Exercise material:
(* ===== verification/Prelude.v ===== *)
(** * skyuv: a verification of the portable Skynet runtime

    skyuv runs Skynet on libuv.  The development models the parts of it that hold
    state of their own or compute something, as functions on that state, and proves
    what makes them correct.

    ** The program and its model

    - The socket runtime (src/src/socket/socket_internal.c and .h).  Worker
      threads call [skyuv_socket_runtime_*], which reserve a slot for a socket
      where needed and queue a command; the network thread runs a libuv loop,
      whose async callback takes the commands and whose other callbacks report
      connections, data and completed writes; it polls the events that result.
      [SocketId] models the ids, [Fifo] and [CommandQueue] the queue of commands,
      [SocketTypes] and [RuntimeState] the structures, [Entries] the slot table,
      [Writes], [Connections] and [Udp] the callbacks and handlers, [Runtime] the
      loop, the polling and the public calls, [SocketInfo] the list of sockets and
      [InfoList] the linked nodes it is copied into, [RuntimeLife] creation and
      release.
    - Skynet's socket server on top of it (src/src/socket/socket_server_compat.c):
      [SocketServer], [SocketInfo] for [socket_server_info], [RuntimeLife] for
      create and release.
    - The client's connections (src/src/client/client_runtime.c): another loop on
      another thread, driven by blocking calls.  [ClientRuntime]; [ClientStart]
      for the thread itself, [ClientMonitor] for the wait for a revision.
    - The client's standard input (src/src/client/client_stdin.c): a reading
      thread, a ring of lines and the Lua side.  [ClientStdin].
    - The client's Lua module (src/src/client/client_lua.c): every function of
      client.socket, on the client's runtime and on Lua.  [ClientLua]; [Lua] is the
      interface of the C API of Lua, [Doubles] the arithmetic of its numbers.
    - The memory interface (src/src/memory/memory.c, src/include/skyuv/memory.h):
      [Memory] is the implementation for Windows, [MemoryPosix] the other one,
      [MemoryInterface] what both promise, with the allocator that Lua states get
      from it (src/src/compat/skynet/skyuv_runtime.c).
    - Atomics (src/src/platform/atomic.c, src/include/skyuv/atomic.h): [Atomic] is
      the interface, a class of laws, with the pointer and size operations built
      on it; [AtomicMsvc] and [AtomicNative] are the two implementations.  The spin
      lock of Skynet over them (src/src/compat/skynet/spinlock.h): [Spinlock]; the
      names Skynet has for them (src/src/compat/skynet/atomic.h): [AtomicCompat].
    - Clocks (src/src/platform/time.c, src/src/compat/skynet/skyuv_time.h): [Time].
    - Threads, locks, thread-local keys and dynamic libraries
      (src/src/platform/thread.c, dynamic.c): [Threads].  The names Skynet has for
      them (start/pthread.h, tls/pthread.h and dynamic/dlfcn.h of
      src/src/compat/skynet): [Threads], [PthreadNames], [Dlfcn].
    - Paths (src/src/platform/runtime_paths.c), the launcher that resolves them
      from the command line (src/src/runtime/launcher.c) and the configuration that
      completes them (src/src/runtime/config.c): [Paths], [Launcher], [Config].
    - The daemon and its pid file (src/src/platform/daemon.c): [Daemon].
    - Splitting a string in place (src/src/compat/skynet/skyuv_string.h): [Strsep].
      Functions that stand between Skynet, the client and the system, the logger
      and the request to reopen it among them: [Glue].

    A function of the source is a Rocq function of the same name, in a state monad
    over the record of its component ([M] below) where it has state.  The record has
    the fields of the C structure, an explicit heap for what is allocated, and a few
    fields that only record (buffers taken over and released, requests completed,
    what was given to [uv_write]).
    Undefined behaviour, a use of a released object, a mutex locked twice,
    [uv_close] on a closing handle, an access outside an array, an order that an
    atomic operation does not admit, is a [fault].  Results of libuv, of the
    allocators, of Lua and of the platform are parameters (the classes [Env],
    [ClientEnv], [StdinEnv], [LuaApi], [LuaHost], [ProcessHeap], [PosixHeap],
    [CreateEnv], [NodeAlloc], [StartEnv], [PlatformEnv], [DlMessages], [Clocks],
    [FileSystem], [Platform], [ConfigEnv] and those of [Glue]): the theorems hold
    for all of them, under laws that state documented behaviour ([EnvLaws],
    [ClientEnvLaws], [LuaLaws], [HostLaws], [ProcessHeapLaws], [PosixHeapLaws],
    [MkdirLaws]).  Between parts of the program the classes are [FifoLaws],
    [AtomicLaws], [ClientWait] and [MemoryContract]: clients are proved against
    them, and each implementation is an instance.  Integers are [Z] with the
    wrap-around of the C type written out where it can happen.  The daemon, whose
    correctness is a matter of files and locks, is a program over system calls on a
    model of the file system with its locks and processes.

    Concurrency is interleaving: of callbacks, polls, calls and, for the calls that
    open a socket, the stages between which the network thread can run, for the socket
    runtime ([Steps], [Opening], [Safety]), of callbacks and serialised calls for the
    client ([ClientInvariant]), of the steps of the two threads between their critical
    sections while the client starts and stops ([ClientStart]), of single calls on the
    mutex and the condition for the wait ([ClientMonitor]), of critical sections for
    standard input ([StdinLines]), of single accesses for the atomics and the spin
    lock, of single system calls for the daemons ([DaemonProtocol]).  Within one
    callback, stage or other call of the socket runtime nothing else runs: such a call
    takes what it needs under one lock and submits one command.  Other processes may
    make and remove directories before each call of the system; the laws of
    [MkdirLaws] count the removals.

    ** What is proved

    - [Invariant], [Rules], [Handled], [Slots], [Lifecycle], [Loop], [Opening],
      [Safety]: the invariant of the socket runtime and its preservation by every
      handler, callback, call and stage of a call; [SocketProperties]: it holds in
      every reachable state, callbacks fault only under one exact condition, and
      calls only when a stage finds its entry released, every buffer is accounted
      for, commands are processed, ids resolve uniquely, the exit protocol ends.
    - [RuntimeRelease]: creation gives back everything on every error path; release
      from any reachable state ends and leaves nothing.
    - [CommandQueue]: the linked list refines a list, through the interface [Fifo].
    - [SocketBehaviour], [SocketInterface]: what single handlers do on every
      branch, ownership of buffers, refusals, round trips of pausing and of
      datagram addresses.  [SocketServer], [SocketInfo]: the protocol of send
      buffers, the translation of events, the list of sockets.
    - [ClientSafety], [ClientCalls], [ClientFrame], [ClientProperties],
      [ClientSend]: the client never faults, completes every request, loses no
      byte of a stream, gives long buffers to libuv whole and ends its loop;
      [ClientStart]: its thread starts and ends without deadlock or leak;
      [ClientMonitor]: no change of the revision is missed; [ClientReady]: between
      calls a connection that is ready stays so.
    - [ClientLuaSafety], [ClientLuaSelect], [ClientLuaLoop], [ClientLuaTimes],
      [ClientLuaProperties]: every function of the Lua module, given any arguments
      (for [select] tables of at most INT_MAX entries together), runs without
      undefined behaviour and with its results on the stack; [select] reports
      exactly ready sockets, misses none of a sequence, does not report the end of
      the time early and ends; durations stay in the range of the C type and are
      rounded the way the code means.
    - [StdinLines]: the lines that are read are those of a reference definition,
      under every interleaving.  [MemoryProperties], [MemoryPosix]: alignment,
      disjointness, overflow checks, release and move, on both platforms, which keep
      one contract; where it leaves a choice, for a resize of nothing to nothing,
      they differ.
    - [AtomicNative]: both implementations of the atomics refine a variable of the
      C type, and the loop that one of them needs for a conjunction is atomic.
      [Spinlock]: exclusion and progress from the laws of the atomics alone.
    - [Time]: the value of every clock reading, exact where it fits.  [ThreadLife]:
      every object and the block it owns correspond, errors leave no trace but the
      message of a library, nothing leaks.  [PthreadNames], [Dlfcn]: the same
      through the names of Skynet, where objects are passed by value and the last
      error is one text.
    - [PathProperties], [Launcher], [Config]: installation roots, what resolving a
      path means, directories made while others are removed; the grammar of the
      command line; where roots and output files end up.
    - [DaemonProtocol], [DaemonSafety]: at most one process owns a pid file, by rely
      and guarantee.
    - [Strsep]: repeated calls split a string at every delimiter.
    - [SocketFindings] (a graceful close that strands data, ends twice or is
      announced twice, the race of opening a socket, the lost scope of a datagram's
      sender), [udp_dial_leaks_socket] of [SocketServer], [ready_overflow] of
      [ClientLuaSelect], [realtime_wraps] of [Time], [lalloc_nothing] of
      [MemoryPosix] and [dlopen_silent] of [Dlfcn]: where the code does not do what
      it means to.
    - [Scripts], [ClientWitness] and the ends of other files: concrete runs that
      instantiate the statements.

    ** Bounds

    Loops over lists recurse on the list.  Loops with fuel fail with [OutOfFuel], and
    the fuel is proved sufficient: the loops of the async callback by the length of
    the queues, [send_loop] by the number of parts, the wait of [ClientSend] by the 7
    callbacks a connection can have left, [skyuv_path_mkdir] by the length of the path
    and three, times one more than the removals of directories to come,
    [socket_info_release] by the length of the list, [strsep_all] by the length of the
    string.  For the loop of [select] with a time-out, which ends when the clock has
    passed it, [select_ends] gives the fuel from the clock; without one it waits for a
    socket and may wait for ever.  The compare and exchange loop of [fetch_and]
    recurses on what the other threads do, and is shown to return as soon as they
    leave the word alone once.  The retries of the daemon after EINTR are bounded by
    any number, and running out of them is a state from which nothing follows.  The
    number of slot bits is any value the build permits; examples use small tables.

    ** Not modelled

    NULL handles and out-parameters of the socket runtime and of the client, which
    return at once; signals on systems other than POSIX; libuv's own scheduling,
    which is left open; the order of memory accesses below mutexes and weaker than
    one order of all accesses to an atomic.  Of what is left, the registration of
    the Lua modules is data; src/src/compat/skynet/skyuv_memory.c and skyuv_daemon.c,
    signal.h and the other headers of src/src/compat/skynet/start return constants
    or call the system; lua-control.c and [localtime_r] of skyuv_runtime.c pass their
    arguments on; the example of src/examples/cmake-consumer only calls the library,
    and the other lines of headers are declarations. *)
From stdpp Require Export base gmap list strings pretty.
From Stdlib Require Export ZArith Lia.

Declare Scope skyuv_scope.
Delimit Scope skyuv_scope with skyuv.
#[global] Open Scope Z_scope.
#[global] Open Scope skyuv_scope.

Your assignment: Would you retype exactly the lines above, from the line with "exactly ready sockets, misses" to the line with "- [SocketFindings] (a", with both end lines kept and nothing more?

Exercise solution:
      exactly ready sockets, misses none of a sequence, does not report the end of
      the time early and ends; durations stay in the range of the C type and are
      rounded the way the code means.
    - [StdinLines]: the lines that are read are those of a reference definition,
      under every interleaving.  [MemoryProperties], [MemoryPosix]: alignment,
      disjointness, overflow checks, release and move, on both platforms, which keep
      one contract; where it leaves a choice, for a resize of nothing to nothing,
      they differ.
    - [AtomicNative]: both implementations of the atomics refine a variable of the
      C type, and the loop that one of them needs for a conjunction is atomic.
      [Spinlock]: exclusion and progress from the laws of the atomics alone.
    - [Time]: the value of every clock reading, exact where it fits.  [ThreadLife]:
      every object and the block it owns correspond, errors leave no trace but the
      message of a library, nothing leaks.  [PthreadNames], [Dlfcn]: the same
      through the names of Skynet, where objects are passed by value and the last
      error is one text.
    - [PathProperties], [Launcher], [Config]: installation roots, what resolving a
      path means, directories made while others are removed; the grammar of the
      command line; where roots and output files end up.
    - [DaemonProtocol], [DaemonSafety]: at most one process owns a pid file, by rely
      and guarantee.
    - [Strsep]: repeated calls split a string at every delimiter.
    - [SocketFindings] (a graceful close that strands data, ends twice or is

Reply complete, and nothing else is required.